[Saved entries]
....

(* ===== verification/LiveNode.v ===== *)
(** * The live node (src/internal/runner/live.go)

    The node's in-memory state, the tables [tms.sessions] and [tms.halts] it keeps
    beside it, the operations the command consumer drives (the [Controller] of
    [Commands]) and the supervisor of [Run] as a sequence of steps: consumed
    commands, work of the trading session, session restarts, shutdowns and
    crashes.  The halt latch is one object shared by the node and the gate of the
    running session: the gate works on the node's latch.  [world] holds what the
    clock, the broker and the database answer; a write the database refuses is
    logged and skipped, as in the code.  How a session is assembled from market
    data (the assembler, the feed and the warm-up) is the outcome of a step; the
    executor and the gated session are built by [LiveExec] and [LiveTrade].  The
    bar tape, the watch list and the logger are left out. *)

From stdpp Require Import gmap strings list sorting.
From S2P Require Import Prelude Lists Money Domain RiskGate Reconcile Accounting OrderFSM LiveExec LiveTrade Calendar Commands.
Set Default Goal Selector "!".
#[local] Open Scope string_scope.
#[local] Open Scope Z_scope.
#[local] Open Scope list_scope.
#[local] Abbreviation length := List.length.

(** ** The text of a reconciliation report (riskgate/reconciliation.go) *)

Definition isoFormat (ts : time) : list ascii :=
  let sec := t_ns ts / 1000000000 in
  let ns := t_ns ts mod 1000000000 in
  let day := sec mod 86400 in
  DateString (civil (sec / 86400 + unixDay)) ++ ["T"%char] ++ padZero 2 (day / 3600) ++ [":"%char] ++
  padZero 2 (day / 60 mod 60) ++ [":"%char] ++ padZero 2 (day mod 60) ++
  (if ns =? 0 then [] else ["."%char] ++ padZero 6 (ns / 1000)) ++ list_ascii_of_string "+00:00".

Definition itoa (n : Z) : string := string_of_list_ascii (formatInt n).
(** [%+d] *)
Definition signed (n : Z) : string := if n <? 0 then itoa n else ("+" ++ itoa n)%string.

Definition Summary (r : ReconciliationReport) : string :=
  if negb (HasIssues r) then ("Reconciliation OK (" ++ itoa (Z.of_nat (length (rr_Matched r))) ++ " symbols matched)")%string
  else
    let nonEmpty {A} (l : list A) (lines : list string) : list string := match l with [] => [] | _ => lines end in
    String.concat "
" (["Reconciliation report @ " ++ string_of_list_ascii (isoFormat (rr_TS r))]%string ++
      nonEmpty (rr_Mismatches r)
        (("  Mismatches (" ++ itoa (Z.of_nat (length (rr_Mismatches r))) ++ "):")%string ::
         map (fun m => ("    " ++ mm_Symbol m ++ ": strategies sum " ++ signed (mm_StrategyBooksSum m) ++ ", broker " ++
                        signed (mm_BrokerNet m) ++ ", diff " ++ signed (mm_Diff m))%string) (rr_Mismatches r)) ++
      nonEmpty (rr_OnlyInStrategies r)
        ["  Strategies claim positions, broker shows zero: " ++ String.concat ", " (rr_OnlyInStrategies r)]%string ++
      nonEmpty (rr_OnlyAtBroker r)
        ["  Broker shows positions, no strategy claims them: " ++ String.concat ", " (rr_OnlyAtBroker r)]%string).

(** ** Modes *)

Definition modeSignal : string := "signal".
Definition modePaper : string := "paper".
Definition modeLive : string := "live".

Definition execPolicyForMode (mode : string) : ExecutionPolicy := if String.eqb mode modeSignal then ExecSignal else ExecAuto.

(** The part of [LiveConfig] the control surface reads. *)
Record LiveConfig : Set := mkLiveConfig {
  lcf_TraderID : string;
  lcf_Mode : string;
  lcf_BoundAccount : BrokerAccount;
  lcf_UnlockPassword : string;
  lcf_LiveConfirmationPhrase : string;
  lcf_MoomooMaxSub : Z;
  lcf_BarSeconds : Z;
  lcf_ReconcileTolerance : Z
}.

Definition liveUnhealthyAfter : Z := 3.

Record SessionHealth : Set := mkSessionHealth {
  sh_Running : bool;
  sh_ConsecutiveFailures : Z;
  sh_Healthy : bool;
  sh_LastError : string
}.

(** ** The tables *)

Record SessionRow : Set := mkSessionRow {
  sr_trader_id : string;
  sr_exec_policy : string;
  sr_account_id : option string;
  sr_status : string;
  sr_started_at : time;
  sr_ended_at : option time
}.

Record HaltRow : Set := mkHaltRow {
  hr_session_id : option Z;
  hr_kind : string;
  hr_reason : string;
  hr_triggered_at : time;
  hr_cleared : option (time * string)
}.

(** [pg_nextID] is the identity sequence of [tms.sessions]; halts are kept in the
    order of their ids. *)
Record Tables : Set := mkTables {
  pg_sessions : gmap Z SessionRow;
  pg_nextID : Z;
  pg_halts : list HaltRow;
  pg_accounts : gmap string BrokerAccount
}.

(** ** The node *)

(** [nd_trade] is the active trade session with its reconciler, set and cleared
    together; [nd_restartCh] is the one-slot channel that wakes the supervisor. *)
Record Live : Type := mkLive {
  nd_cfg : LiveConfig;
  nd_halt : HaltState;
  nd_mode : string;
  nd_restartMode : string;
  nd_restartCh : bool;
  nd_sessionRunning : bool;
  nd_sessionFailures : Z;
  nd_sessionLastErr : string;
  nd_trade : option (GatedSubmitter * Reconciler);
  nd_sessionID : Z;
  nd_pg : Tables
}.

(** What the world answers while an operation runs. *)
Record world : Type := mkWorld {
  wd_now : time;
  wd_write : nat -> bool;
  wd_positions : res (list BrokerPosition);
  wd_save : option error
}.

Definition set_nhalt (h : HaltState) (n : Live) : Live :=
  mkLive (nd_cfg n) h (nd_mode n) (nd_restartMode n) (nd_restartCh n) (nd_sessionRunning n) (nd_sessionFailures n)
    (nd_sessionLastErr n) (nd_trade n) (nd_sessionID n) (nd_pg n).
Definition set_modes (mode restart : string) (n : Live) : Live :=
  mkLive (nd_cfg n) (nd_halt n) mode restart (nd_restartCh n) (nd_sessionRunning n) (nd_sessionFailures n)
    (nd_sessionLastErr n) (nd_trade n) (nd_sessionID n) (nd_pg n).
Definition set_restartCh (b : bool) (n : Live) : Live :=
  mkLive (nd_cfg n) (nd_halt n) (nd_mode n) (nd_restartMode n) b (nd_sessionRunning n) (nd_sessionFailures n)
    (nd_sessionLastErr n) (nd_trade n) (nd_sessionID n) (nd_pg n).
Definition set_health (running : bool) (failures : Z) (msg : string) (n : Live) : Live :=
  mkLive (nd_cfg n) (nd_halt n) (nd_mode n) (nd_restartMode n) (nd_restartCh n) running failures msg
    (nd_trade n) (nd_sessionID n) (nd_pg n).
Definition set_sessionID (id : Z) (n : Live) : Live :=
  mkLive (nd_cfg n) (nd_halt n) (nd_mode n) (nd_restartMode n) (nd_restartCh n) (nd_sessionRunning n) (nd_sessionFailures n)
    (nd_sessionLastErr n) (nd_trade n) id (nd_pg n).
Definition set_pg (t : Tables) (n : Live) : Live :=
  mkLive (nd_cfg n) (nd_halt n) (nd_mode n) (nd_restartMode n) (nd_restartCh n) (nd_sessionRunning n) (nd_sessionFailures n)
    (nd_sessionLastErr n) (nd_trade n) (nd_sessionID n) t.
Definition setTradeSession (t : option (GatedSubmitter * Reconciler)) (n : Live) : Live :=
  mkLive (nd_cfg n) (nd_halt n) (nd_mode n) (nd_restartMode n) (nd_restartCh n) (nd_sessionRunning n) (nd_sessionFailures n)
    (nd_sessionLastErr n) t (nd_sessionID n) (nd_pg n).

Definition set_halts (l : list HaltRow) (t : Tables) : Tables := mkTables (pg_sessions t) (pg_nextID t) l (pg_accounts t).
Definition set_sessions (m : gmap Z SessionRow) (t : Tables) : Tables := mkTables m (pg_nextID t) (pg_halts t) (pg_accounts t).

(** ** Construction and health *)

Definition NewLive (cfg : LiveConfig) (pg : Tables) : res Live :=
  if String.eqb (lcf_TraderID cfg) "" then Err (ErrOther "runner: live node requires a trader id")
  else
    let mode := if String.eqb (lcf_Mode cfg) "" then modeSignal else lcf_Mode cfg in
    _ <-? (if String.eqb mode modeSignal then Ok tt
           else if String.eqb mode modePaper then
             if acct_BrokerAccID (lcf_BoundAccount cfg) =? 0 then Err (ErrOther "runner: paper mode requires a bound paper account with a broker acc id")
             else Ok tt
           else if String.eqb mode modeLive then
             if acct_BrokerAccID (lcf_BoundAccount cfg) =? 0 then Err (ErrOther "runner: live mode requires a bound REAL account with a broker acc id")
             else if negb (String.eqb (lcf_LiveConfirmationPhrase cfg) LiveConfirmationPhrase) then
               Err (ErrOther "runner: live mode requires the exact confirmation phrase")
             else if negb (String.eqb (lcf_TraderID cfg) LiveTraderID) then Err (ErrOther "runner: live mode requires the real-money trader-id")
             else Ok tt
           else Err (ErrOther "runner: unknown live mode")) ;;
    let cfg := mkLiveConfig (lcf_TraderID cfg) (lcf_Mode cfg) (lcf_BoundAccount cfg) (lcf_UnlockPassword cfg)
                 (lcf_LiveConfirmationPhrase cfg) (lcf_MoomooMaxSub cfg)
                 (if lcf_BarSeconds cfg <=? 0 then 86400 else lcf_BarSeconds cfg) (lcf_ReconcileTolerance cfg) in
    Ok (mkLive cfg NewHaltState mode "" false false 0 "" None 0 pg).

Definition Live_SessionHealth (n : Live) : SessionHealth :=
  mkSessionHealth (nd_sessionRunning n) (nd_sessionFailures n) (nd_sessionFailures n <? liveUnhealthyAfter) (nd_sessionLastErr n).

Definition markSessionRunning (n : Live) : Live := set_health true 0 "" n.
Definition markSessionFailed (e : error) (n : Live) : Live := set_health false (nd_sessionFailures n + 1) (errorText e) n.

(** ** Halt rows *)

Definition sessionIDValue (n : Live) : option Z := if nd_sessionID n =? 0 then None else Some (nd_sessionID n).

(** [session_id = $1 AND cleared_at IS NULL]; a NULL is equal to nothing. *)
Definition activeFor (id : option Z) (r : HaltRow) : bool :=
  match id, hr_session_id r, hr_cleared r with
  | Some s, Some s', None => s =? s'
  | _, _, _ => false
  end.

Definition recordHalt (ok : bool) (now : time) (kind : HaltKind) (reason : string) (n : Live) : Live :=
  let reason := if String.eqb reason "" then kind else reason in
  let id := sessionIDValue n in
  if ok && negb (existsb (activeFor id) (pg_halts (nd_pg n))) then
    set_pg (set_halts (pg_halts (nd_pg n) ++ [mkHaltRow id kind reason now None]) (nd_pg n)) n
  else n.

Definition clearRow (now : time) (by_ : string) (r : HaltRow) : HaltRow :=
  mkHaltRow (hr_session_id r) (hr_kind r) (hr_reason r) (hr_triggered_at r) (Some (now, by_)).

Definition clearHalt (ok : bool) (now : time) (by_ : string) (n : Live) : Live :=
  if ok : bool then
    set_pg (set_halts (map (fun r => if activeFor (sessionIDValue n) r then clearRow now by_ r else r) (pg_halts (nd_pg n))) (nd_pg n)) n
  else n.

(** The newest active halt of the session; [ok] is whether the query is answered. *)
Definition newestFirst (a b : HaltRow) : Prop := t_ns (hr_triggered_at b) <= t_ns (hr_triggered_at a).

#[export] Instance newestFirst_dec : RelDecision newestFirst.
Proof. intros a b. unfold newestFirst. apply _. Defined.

....

What to produce
There is a run of lines above from the one with "logged and skipped, as" to the one with "Definition signed (n"; print exactly that run, both ends included, and nothing else.

Result
    logged and skipped, as in the code.  How a session is assembled from market
    data (the assembler, the feed and the warm-up) is the outcome of a step; the
    executor and the gated session are built by [LiveExec] and [LiveTrade].  The
    bar tape, the watch list and the logger are left out. *)

From stdpp Require Import gmap strings list sorting.
From S2P Require Import Prelude Lists Money Domain RiskGate Reconcile Accounting OrderFSM LiveExec LiveTrade Calendar Commands.
Set Default Goal Selector "!".
#[local] Open Scope string_scope.
#[local] Open Scope Z_scope.
#[local] Open Scope list_scope.
#[local] Abbreviation length := List.length.

(** ** The text of a reconciliation report (riskgate/reconciliation.go) *)

Definition isoFormat (ts : time) : list ascii :=
  let sec := t_ns ts / 1000000000 in
  let ns := t_ns ts mod 1000000000 in
  let day := sec mod 86400 in
  DateString (civil (sec / 86400 + unixDay)) ++ ["T"%char] ++ padZero 2 (day / 3600) ++ [":"%char] ++
  padZero 2 (day / 60 mod 60) ++ [":"%char] ++ padZero 2 (day mod 60) ++
  (if ns =? 0 then [] else ["."%char] ++ padZero 6 (ns / 1000)) ++ list_ascii_of_string "+00:00".

Definition itoa (n : Z) : string := string_of_list_ascii (formatInt n).
(** [%+d] *)
Definition signed (n : Z) : string := if n <? 0 then itoa n else ("+" ++ itoa n)%string.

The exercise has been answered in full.